§ How to complete this task
Write out every record in full, keeping each character exactly as it is.

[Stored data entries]
(** The square root of a finite positive number of the format is finite and
    within a relative error of [2^-prec] of the real square root. *)
Lemma SFsqrt_finite_pos m e :
  bounded prec emax m e = true ->
  exists m' e',
    SFsqrt prec emax (S754_finite false m e) = S754_finite false m' e' /\
    (Rabs (IZR (Zpos m') * pow2 e' - sqrt (IZR (Zpos m) * pow2 e))
     <= pow2 (- prec) * sqrt (IZR (Zpos m) * pow2 e))%R.
Proof.
  intros Hb. apply bounded_facts in Hb as (He1 & He2 & Hd).
  pose proof (SFsqrt_core_binary_spec m e) as Hcore. cbv zeta in Hcore.
  unfold SFsqrt.
  destruct (SFsqrt_core_binary prec emax (Zpos m) e) as [[q e1] l].
  simpl fst in Hcore; simpl snd in Hcore.
  destruct Hcore as (Hq & Hin & Hdig & He1k).
  set (X := (IZR (Zpos m) * pow2 e)%R) in *.
  set (d := Zpos (digits2_pos m)) in *.
  set (k := Z.div2 (d + e + 1)) in *.
  pose proof (div2_bounds (d + e + 1)) as Hk. fold k in Hk.
  assert (Hdpos : 0 < d) by (unfold d; lia).
  assert (Hnormal : fexp k = k - prec).
  { unfold SpecFloat.emin in He1.
    destruct (fexp_cases prec emax k) as [[Hf _] | [_ Hlt]]; [exact Hf|].
    unfold SpecFloat.emin in Hlt. lia. }
  destruct (binary_round_aux_spec prec emax Hprec false q e1 l _ Hq Hin)
    as (z & e2 & Hz & He2b & Hres & Herr).
  { right. rewrite Hdig. exact He1k. }
  rewrite Hdig, Hnormal in He2b, Herr.
  replace (sqrt X * pow2 (- e1) * pow2 e1)%R with (sqrt X) in Herr.
  2:{ rewrite Rmult_assoc, <- pow2_add. replace (- e1 + e1) with 0 by lia.
      unfold pow2. simpl. lra. }
  (* the exact root is at least [2^(k-1)] *)
  assert (Hroot : (pow2 (k - 1) <= sqrt X)%R).
  { pose proof (inbetween_bounds _ _ Hin) as [Hlo _].
    replace (shr_m (shr_record_of_loc q l)) with q in Hlo
      by (destruct l as [|[]]; reflexivity).
    destruct q as [|pq|pq]; try lia. simpl Zdigits2 in Hdig.
    pose proof (digits2_bounds pq) as [Hpq _].
    apply IZR_le in Hpq. rewrite <- pow2_IZR in Hpq by lia.
    replace (k - 1) with ((Zpos (digits2_pos pq) - 1) + e1) by lia.
    rewrite pow2_add.
    replace (sqrt X) with (sqrt X * pow2 (- e1) * pow2 e1)%R.
    2:{ rewrite Rmult_assoc, <- pow2_add. replace (- e1 + e1) with 0 by lia.
        unfold pow2. simpl. lra. }
    apply Rmult_le_compat_r; [apply Rlt_le, pow2_pos | lra]. }
  assert (Hbound : (pow2 (k - prec - 1) <= pow2 (- prec) * sqrt X)%R).
  { replace (k - prec - 1) with (- prec + (k - 1)) by lia. rewrite pow2_add.
    apply Rmult_le_compat_l; [apply Rlt_le, pow2_pos | exact Hroot]. }
  assert (Hhalf : (pow2 (- prec) <= / 2)%R).
  { rewrite <- (pow2_prec_half prec).
    rewrite <- (Rmult_1_l (pow2 (- prec))) at 1.
    apply Rmult_le_compat_r; [apply Rlt_le, pow2_pos|].
    rewrite pow2_IZR by lia. apply IZR_le.
    assert (0 < 2 ^ (prec - 1)) by (apply Z.pow_pos_nonneg; lia). lia. }
  assert (Hrootpos : (0 < sqrt X)%R) by (pose proof (pow2_pos (k - 1)); lra).
  rewrite Hres.
  destruct z as [|pz|pz]; [exfalso | | lia].
  - rewrite Rmult_0_l, Rminus_0_l, Rabs_Ropp, Rabs_pos_eq in Herr by lra. nra.
  - simpl round_result.
    assert (Hfin : e2 <= emax - prec).
    { rewrite Hnormal in He1k. lia. }
    destruct (Z.leb_spec e2 (emax - prec)); [|lia].
    exists pz, e2. split; [reflexivity|]. lra.
Qed.
End SquareRoot.

(** ** Native memory: reads, updates and loops *)

Lemma read_real_insert_eq (m : gmap Z cell) p y :
  read_real (<[p := CReal y]> m) p = Some y.
Proof. unfold read_real. rewrite lookup_insert_eq. reflexivity. Qed.

Lemma read_real_insert_ne (m : gmap Z cell) p q c :
  p <> q -> read_real (<[p := c]> m) q = read_real m q.
Proof. intros H. unfold read_real. rewrite lookup_insert_ne by exact H. reflexivity. Qed.

Lemma update_real_Some f p (m : gmap Z cell) x :
  read_real m p = Some x -> update_real f p m = Some (<[p := CReal (f x)]> m).
Proof. intros H. unfold update_real. rewrite H. reflexivity. Qed.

§ Answer section
(** The square root of a finite positive number of the format is finite and
    within a relative error of [2^-prec] of the real square root. *)
Lemma SFsqrt_finite_pos m e :
  bounded prec emax m e = true ->
  exists m' e',
    SFsqrt prec emax (S754_finite false m e) = S754_finite false m' e' /\
    (Rabs (IZR (Zpos m') * pow2 e' - sqrt (IZR (Zpos m) * pow2 e))
     <= pow2 (- prec) * sqrt (IZR (Zpos m) * pow2 e))%R.
Proof.
  intros Hb. apply bounded_facts in Hb as (He1 & He2 & Hd).
  pose proof (SFsqrt_core_binary_spec m e) as Hcore. cbv zeta in Hcore.
  unfold SFsqrt.
  destruct (SFsqrt_core_binary prec emax (Zpos m) e) as [[q e1] l].
  simpl fst in Hcore; simpl snd in Hcore.
  destruct Hcore as (Hq & Hin & Hdig & He1k).
  set (X := (IZR (Zpos m) * pow2 e)%R) in *.
  set (d := Zpos (digits2_pos m)) in *.
  set (k := Z.div2 (d + e + 1)) in *.
  pose proof (div2_bounds (d + e + 1)) as Hk. fold k in Hk.
  assert (Hdpos : 0 < d) by (unfold d; lia).
  assert (Hnormal : fexp k = k - prec).
  { unfold SpecFloat.emin in He1.
    destruct (fexp_cases prec emax k) as [[Hf _] | [_ Hlt]]; [exact Hf|].
    unfold SpecFloat.emin in Hlt. lia. }
  destruct (binary_round_aux_spec prec emax Hprec false q e1 l _ Hq Hin)
    as (z & e2 & Hz & He2b & Hres & Herr).
  { right. rewrite Hdig. exact He1k. }
  rewrite Hdig, Hnormal in He2b, Herr.
  replace (sqrt X * pow2 (- e1) * pow2 e1)%R with (sqrt X) in Herr.
  2:{ rewrite Rmult_assoc, <- pow2_add. replace (- e1 + e1) with 0 by lia.
      unfold pow2. simpl. lra. }
  (* the exact root is at least [2^(k-1)] *)
  assert (Hroot : (pow2 (k - 1) <= sqrt X)%R).
  { pose proof (inbetween_bounds _ _ Hin) as [Hlo _].
    replace (shr_m (shr_record_of_loc q l)) with q in Hlo
      by (destruct l as [|[]]; reflexivity).
    destruct q as [|pq|pq]; try lia. simpl Zdigits2 in Hdig.
    pose proof (digits2_bounds pq) as [Hpq _].
    apply IZR_le in Hpq. rewrite <- pow2_IZR in Hpq by lia.
    replace (k - 1) with ((Zpos (digits2_pos pq) - 1) + e1) by lia.
    rewrite pow2_add.
    replace (sqrt X) with (sqrt X * pow2 (- e1) * pow2 e1)%R.
    2:{ rewrite Rmult_assoc, <- pow2_add. replace (- e1 + e1) with 0 by lia.
        unfold pow2. simpl. lra. }
    apply Rmult_le_compat_r; [apply Rlt_le, pow2_pos | lra]. }
  assert (Hbound : (pow2 (k - prec - 1) <= pow2 (- prec) * sqrt X)%R).
  { replace (k - prec - 1) with (- prec + (k - 1)) by lia. rewrite pow2_add.
    apply Rmult_le_compat_l; [apply Rlt_le, pow2_pos | exact Hroot]. }
  assert (Hhalf : (pow2 (- prec) <= / 2)%R).
  { rewrite <- (pow2_prec_half prec).
    rewrite <- (Rmult_1_l (pow2 (- prec))) at 1.
    apply Rmult_le_compat_r; [apply Rlt_le, pow2_pos|].
    rewrite pow2_IZR by lia. apply IZR_le.
    assert (0 < 2 ^ (prec - 1)) by (apply Z.pow_pos_nonneg; lia). lia. }
  assert (Hrootpos : (0 < sqrt X)%R) by (pose proof (pow2_pos (k - 1)); lra).
  rewrite Hres.
  destruct z as [|pz|pz]; [exfalso | | lia].
  - rewrite Rmult_0_l, Rminus_0_l, Rabs_Ropp, Rabs_pos_eq in Herr by lra. nra.
  - simpl round_result.
    assert (Hfin : e2 <= emax - prec).
    { rewrite Hnormal in He1k. lia. }
    destruct (Z.leb_spec e2 (emax - prec)); [|lia].
    exists pz, e2. split; [reflexivity|]. lra.
Qed.
End SquareRoot.

(** ** Native memory: reads, updates and loops *)

Lemma read_real_insert_eq (m : gmap Z cell) p y :
  read_real (<[p := CReal y]> m) p = Some y.
Proof. unfold read_real. rewrite lookup_insert_eq. reflexivity. Qed.

Lemma read_real_insert_ne (m : gmap Z cell) p q c :
  p <> q -> read_real (<[p := c]> m) q = read_real m q.
Proof. intros H. unfold read_real. rewrite lookup_insert_ne by exact H. reflexivity. Qed.

Lemma update_real_Some f p (m : gmap Z cell) x :
  read_real m p = Some x -> update_real f p m = Some (<[p := CReal (f x)]> m).
Proof. intros H. unfold update_real. rewrite H. reflexivity. Qed.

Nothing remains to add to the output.